Thursday, April 21, 2011
Hospice Care Saves Money for Medicare
Average Savings of $2,309 per Hospice Beneficiary
Findings of a major study of hospice care in America show that hospice services save money for Medicare and bring quality care to patients with life-limiting illness and their families. This provides useful evidence to support the many benefits of hospice, reports the National Hospice and Palliative Care Organization.
Researchers found that hospice reduced Medicare costs by an average of $2,309 per hospice patient. The new study from Duke University appears in the October 2007 issue of the professional journal “Social Science & Medicine.”
Additionally, Medicare costs would be reduced for seven out of 10 hospice recipients if hospice has been used for a longer period of time the study found.
“Given that hospice has been widely demonstrated to improve quality of life of patients and families...the Medicare program appears to have a rare situation whereby something that improves quality of life also appears to reduce costs,” writes lead author Don H. Taylor, Jr., assistant professor of public policy at Duke’s Sanford Institute of Public Policy.
For cancer patients, hospice use decreased Medicare costs up until 233 days of care. For non-cancer patients there were cost savings seen up until 154 days of care. While hospice use beyond these periods cost Medicare more than conventional care, the report’s authors wrote that “More effort should be put into increasing short stays as opposed to focusing on shortening long ones.”
The National Hospice and Palliative Care Organization reports that 1.3 million patients received care from one of the nation’s 4,500 hospice providers in 2006. This represents a steady increase of more than 100,000 patients than the previous year. Approximately 35 percent of all deaths in the US were under the care of a hospice program.

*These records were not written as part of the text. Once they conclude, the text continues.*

(** * Job queue and GPU fleet orchestrator: a shallow embedding

    The development follows three source files of the backend:

    - [app/routers/workers.py]: the worker-facing endpoints
      ([claim_job], [mark_done], [mark_fail], [claim_dryrun],
      [job_heartbeat]);
    - [app/services/job_orchestration.py]: [JobOrchestrationService]
      ([claim_job], [update_job_status], [_is_valid_status_transition],
      [requeue_stuck_jobs]);
    - [app/services/vast_service.py]: the fleet controller
      ([ensure_gpu_instance], [maybe_shutdown_gpu], ...).

    The [jobs] table is a finite map from the primary key to the row.
    Every endpoint is a function from the table (and the request) to a
    response and the table after the commit; the service's [claim_job],
    which does not commit, is a function on a session, the committed
    table together with the table the session sees.  Timestamps are
    integers (seconds); the clock reading of a request is an argument
    [now]. *)

From Stdlib Require Import ZArith String Ascii List Bool Lia.
From stdpp Require Import base option list gmap strings pretty.

Local Open Scope Z_scope.

(** ** The job row *)

Module Model.

(** Modelled from the spec: the enumeration [JobStatus] is declared in
    [app/models/job.py], which is not among the sources.  Its members
    are the five states of the data model ([queued | running | completed
    | failed | cancelled]), under the names the code uses for them. *)
Inductive JobStatus : Type :=
  | QUEUED
  | RUNNING
  | COMPLETED
  | FAILED
  | CANCELLED.

Global Instance JobStatus_eq_dec : EqDecision JobStatus.
Proof. solve_decision. Defined.

(** A JSON object ([Dict[str, Any]]) with opaque values. *)
Abbreviation Json := (gmap string string).

(** The mapped class [Job], also of [app/models/job.py]: the columns of
    the table [jobs] as the migration f3a80389152c creates them, and
    [target], which the router consults only when the mapped class has
    such an attribute.  [kind] holds the value of a [JobKind], an
    enumeration of the same file, whose members are a parameter
    ([all_kinds]) where the code lists them. *)
Record Job : Type := mkJob {
  user_id : Z;
  kind : string;
  payload_json : Json;
  status : JobStatus;
  result_json : option Json;
  error_message : option string;
  priority : Z;
  reserved_by : option string;
  reserved_at : option Z;
  retries : Z;
  created_at : Z;
  updated_at : Z;
  started_at : option Z;
  completed_at : option Z;
  target : option string
}.

Global Instance Job_eq_dec : EqDecision Job.
Proof. solve_decision. Defined.

(** Attribute assignments [job.f = v]. *)
Definition set_status (v : JobStatus) (j : Job) : Job :=
  mkJob (user_id j) (kind j) (payload_json j) v (result_json j)
        (error_message j) (priority j) (reserved_by j) (reserved_at j)
        (retries j) (created_at j) (updated_at j) (started_at j)
        (completed_at j) (target j).

Definition set_result_json (v : option Json) (j : Job) : Job :=
  mkJob (user_id j) (kind j) (payload_json j) (status j) v
        (error_message j) (priority j) (reserved_by j) (reserved_at j)
        (retries j) (created_at j) (updated_at j) (started_at j)
        (completed_at j) (target j).

Definition set_error_message (v : option string) (j : Job) : Job :=
  mkJob (user_id j) (kind j) (payload_json j) (status j) (result_json j)
        v (priority j) (reserved_by j) (reserved_at j)
        (retries j) (created_at j) (updated_at j) (started_at j)
        (completed_at j) (target j).

Definition set_reserved_by (v : option string) (j : Job) : Job :=
  mkJob (user_id j) (kind j) (payload_json j) (status j) (result_json j)
        (error_message j) (priority j) v (reserved_at j)
        (retries j) (created_at j) (updated_at j) (started_at j)
        (completed_at j) (target j).

Definition set_reserved_at (v : option Z) (j : Job) : Job :=
  mkJob (user_id j) (kind j) (payload_json j) (status j) (result_json j)
        (error_message j) (priority j) (reserved_by j) v
        (retries j) (created_at j) (updated_at j) (started_at j)
        (completed_at j) (target j).

Definition set_retries (v : Z) (j : Job) : Job :=
  mkJob (user_id j) (kind j) (payload_json j) (status j) (result_json j)
        (error_message j) (priority j) (reserved_by j) (reserved_at j)
        v (created_at j) (updated_at j) (started_at j)
        (completed_at j) (target j).
(** * The OpenAI-parameters notebook: request building and response handling

    A shallow embedding of the code cells of
    [quick_start/v1/05_OpenAI_parameters.ipynb].  The cells build keyword
    arguments for [client.chat.completions.create], call the remote chat
    completion endpoint and print (or return) the content of the choices that
    come back.

    The remote endpoint is not part of the notebook.  It is a parameter of
    the development: a function from the keyword arguments and the state of
    the remote side to an outcome and a new remote state.  No theorem
    assumes anything of it; where a property holds of some endpoints only,
    a small endpoint of the [Demo] module shows the difference. *)

From Stdlib Require Import ZArith QArith Lia.
From stdpp Require Import base option list strings gmap fin_maps.

Local Close Scope Q_scope.
Local Open Scope Z_scope.
Local Open Scope string_scope.
Local Open Scope list_scope.

(** ** Values that travel in a request *)

(** Python numbers.  The notebook passes ints ([max_tokens=60], [n=2],
    [temperature = 0]) and floats ([0.75], [0.5], [1.5]); it never computes
    with them, so a float is carried as the rational it denotes. *)
Inductive number : Type :=
| Int (z : Z)
| Float (q : Q).

Definition number_to_Q (x : number) : Q :=
  match x with
  | Int z => inject_Z z
  | Float q => q
  end.

(** Keyword-argument values: [None] (an unset environment variable), a
    number, a string, or the [messages] list of role/content dicts. *)
Inductive value : Type :=
| VNone
| VNum (x : number)
| VStr (s : string)
| VMessages (ms : list (gmap string string)).

(** ** What comes back

    The attribute path the cells read is [response.choices[i].message.content]. *)
Record ChatCompletionMessage : Type := { content : string }.
Record Choice : Type := { message : ChatCompletionMessage }.
Record ChatCompletion : Type := { choices : list Choice }.

(** The two ways the remote call can fail, as the error design of the
    specification names them; the second carries the offending field. *)
Inductive service_error : Type :=
| RemoteServiceError
| InvalidParameterError (field : string).

(** What cell code can raise: a failure of the remote call, or Python's own
    [IndexError] from [response.choices[0]] on an empty list. *)
Inductive exn : Type :=
| ServiceError (e : service_error)
| IndexError.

“The trends for increased usage of hospice are expected to continue as we see an aging generation of baby-boomers face end-of-life situations for themselves and their parents,” remarked J. Donald Schumacher, NHPCO president and CEO. “Hospice helps people live with dignity, comfort, and compassion during life’s final journey – to know definitively that it provides a cost savings to Medicare is an additional benefit.”
Hospice is not a place but a philosophy of care that provides pain management, symptom control, psychosocial support, and spiritual care to patients and their families.
This study is a landmark independent research effort, not only because it shows cost savings for hospice utilization, but because it also addresses research flaws and questionable analyses in previous hospice cost studies. The study used a methodology to match Medicare beneficiaries who used hospice and those who did not in a fashion that could be described as an “apples to apples” approach that yields sound results.
“Given that November is National Hospice Palliative Care Month, it’s most fitting that this valuable study come out now,” added Schumacher.